**PROBLEM:** Search term "unfold": please copy every line of the records below that contains it.

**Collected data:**

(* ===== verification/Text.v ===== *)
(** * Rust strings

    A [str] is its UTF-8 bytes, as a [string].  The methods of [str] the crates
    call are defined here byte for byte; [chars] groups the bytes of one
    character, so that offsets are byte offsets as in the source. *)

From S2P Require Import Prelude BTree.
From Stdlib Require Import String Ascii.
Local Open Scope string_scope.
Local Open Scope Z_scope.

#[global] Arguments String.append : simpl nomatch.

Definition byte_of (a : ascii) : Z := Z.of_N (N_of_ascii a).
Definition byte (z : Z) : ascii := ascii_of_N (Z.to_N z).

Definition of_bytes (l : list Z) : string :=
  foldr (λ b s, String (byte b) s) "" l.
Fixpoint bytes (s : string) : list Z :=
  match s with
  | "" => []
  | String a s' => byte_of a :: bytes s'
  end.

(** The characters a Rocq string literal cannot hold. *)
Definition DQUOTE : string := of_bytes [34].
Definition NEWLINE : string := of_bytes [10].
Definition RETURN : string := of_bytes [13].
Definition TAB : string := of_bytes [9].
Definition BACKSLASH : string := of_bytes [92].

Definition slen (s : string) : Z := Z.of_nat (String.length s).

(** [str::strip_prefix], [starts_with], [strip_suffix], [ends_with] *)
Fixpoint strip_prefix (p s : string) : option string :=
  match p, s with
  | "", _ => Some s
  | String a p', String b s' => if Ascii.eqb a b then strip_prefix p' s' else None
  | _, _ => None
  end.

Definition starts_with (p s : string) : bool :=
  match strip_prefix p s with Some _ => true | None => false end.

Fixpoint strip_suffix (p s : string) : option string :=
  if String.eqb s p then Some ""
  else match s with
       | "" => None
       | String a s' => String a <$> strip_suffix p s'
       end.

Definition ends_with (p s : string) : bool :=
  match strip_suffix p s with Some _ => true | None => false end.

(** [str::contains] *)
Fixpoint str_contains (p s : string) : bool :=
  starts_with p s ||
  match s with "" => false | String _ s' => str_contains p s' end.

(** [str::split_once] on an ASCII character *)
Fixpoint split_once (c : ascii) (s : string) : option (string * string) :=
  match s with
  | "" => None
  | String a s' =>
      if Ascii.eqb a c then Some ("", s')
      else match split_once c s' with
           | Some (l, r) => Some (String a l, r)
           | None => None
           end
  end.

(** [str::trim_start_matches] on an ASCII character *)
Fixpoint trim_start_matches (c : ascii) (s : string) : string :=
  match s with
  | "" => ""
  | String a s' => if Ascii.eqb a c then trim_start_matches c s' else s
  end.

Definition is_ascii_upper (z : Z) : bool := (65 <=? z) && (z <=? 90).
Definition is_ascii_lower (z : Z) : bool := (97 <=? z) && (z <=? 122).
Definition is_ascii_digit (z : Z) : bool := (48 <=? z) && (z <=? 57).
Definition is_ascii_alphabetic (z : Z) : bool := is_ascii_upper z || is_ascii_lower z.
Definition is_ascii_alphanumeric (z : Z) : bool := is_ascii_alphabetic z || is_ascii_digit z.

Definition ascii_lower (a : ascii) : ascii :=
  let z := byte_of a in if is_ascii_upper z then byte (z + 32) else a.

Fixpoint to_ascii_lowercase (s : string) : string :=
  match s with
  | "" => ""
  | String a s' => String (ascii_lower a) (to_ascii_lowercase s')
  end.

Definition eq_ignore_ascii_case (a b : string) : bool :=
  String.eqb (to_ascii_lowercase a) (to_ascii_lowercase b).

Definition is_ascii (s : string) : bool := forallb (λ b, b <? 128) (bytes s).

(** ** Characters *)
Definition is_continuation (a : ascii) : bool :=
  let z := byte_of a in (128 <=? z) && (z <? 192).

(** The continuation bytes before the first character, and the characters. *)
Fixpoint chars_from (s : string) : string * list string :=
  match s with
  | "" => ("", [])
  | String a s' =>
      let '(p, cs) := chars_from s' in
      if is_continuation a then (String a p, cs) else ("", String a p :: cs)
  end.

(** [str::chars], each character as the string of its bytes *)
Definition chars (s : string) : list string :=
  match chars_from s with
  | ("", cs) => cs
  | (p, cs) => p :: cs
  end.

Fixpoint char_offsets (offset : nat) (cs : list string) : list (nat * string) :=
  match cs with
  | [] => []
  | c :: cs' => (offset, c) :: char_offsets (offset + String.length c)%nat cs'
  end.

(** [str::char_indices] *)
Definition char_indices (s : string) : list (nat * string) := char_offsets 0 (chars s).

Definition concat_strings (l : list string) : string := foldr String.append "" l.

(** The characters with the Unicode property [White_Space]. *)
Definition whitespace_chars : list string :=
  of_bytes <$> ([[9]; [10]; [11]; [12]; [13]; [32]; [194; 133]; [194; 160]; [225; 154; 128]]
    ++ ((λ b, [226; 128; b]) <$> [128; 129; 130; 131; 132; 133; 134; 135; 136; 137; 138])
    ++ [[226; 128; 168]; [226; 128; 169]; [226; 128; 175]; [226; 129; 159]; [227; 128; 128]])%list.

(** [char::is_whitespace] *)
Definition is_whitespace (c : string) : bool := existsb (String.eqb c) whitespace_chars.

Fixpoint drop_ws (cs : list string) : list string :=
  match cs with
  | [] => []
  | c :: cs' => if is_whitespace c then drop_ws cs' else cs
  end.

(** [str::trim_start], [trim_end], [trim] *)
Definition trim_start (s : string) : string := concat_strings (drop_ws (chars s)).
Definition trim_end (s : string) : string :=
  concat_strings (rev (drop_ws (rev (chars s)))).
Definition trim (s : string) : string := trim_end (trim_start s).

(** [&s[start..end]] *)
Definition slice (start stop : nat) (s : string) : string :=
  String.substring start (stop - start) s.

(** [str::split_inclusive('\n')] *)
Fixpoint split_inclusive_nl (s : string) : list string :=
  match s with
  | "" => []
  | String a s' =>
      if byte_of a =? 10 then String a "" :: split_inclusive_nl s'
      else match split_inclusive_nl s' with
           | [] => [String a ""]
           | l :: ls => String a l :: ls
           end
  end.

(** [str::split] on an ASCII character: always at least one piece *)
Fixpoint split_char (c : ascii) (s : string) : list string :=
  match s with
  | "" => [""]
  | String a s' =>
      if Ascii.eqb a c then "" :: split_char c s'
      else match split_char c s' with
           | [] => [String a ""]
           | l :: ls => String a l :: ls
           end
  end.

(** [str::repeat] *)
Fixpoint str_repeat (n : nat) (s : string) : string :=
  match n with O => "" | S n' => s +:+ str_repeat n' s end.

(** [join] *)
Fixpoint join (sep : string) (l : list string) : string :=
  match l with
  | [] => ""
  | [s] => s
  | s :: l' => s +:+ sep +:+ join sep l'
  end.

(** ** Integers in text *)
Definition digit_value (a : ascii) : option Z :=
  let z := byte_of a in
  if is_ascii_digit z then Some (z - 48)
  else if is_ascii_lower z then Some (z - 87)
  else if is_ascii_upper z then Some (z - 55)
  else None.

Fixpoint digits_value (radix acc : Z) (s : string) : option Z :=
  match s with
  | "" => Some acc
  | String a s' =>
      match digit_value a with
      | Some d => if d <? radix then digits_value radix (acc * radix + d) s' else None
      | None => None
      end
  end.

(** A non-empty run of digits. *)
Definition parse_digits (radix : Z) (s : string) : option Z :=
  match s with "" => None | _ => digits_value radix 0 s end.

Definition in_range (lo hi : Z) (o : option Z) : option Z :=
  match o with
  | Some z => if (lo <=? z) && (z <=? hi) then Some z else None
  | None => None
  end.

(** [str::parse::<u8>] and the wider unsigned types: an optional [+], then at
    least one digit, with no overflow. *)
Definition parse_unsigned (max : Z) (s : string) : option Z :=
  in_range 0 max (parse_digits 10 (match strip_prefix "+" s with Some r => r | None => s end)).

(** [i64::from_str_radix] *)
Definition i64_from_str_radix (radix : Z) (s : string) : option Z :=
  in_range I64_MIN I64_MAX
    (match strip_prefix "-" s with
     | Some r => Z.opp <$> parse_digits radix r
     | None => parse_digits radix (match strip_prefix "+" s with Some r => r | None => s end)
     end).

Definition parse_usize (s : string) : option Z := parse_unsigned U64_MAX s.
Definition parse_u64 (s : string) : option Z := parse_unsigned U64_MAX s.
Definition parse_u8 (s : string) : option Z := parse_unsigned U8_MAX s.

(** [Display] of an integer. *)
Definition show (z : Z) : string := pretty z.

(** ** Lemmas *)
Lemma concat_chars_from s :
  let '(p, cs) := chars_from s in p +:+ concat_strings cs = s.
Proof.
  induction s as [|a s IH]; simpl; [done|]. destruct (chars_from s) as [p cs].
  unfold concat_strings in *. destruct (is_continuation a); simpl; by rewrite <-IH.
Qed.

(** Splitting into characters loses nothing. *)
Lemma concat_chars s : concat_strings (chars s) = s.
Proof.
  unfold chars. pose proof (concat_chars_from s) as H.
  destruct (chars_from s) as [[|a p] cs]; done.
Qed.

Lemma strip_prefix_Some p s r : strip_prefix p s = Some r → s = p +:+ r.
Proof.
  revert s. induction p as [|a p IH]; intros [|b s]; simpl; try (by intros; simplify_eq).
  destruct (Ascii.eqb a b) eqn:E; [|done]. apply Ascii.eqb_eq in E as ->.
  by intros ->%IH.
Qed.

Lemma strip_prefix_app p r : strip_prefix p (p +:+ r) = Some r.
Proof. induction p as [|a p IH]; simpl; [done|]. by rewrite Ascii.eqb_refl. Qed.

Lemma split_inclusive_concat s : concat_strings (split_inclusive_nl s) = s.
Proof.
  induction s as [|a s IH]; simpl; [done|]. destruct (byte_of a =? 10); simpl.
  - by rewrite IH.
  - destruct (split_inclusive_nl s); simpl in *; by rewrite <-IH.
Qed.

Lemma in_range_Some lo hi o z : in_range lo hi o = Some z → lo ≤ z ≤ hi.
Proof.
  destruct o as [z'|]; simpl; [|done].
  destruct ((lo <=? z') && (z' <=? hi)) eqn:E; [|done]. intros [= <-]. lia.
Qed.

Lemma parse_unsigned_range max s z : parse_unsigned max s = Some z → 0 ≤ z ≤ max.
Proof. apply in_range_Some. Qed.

**REPLY TO THE TASK:**
  unfold concat_strings in *. destruct (is_continuation a); simpl; by rewrite <-IH.
  unfold chars. pose proof (concat_chars_from s) as H.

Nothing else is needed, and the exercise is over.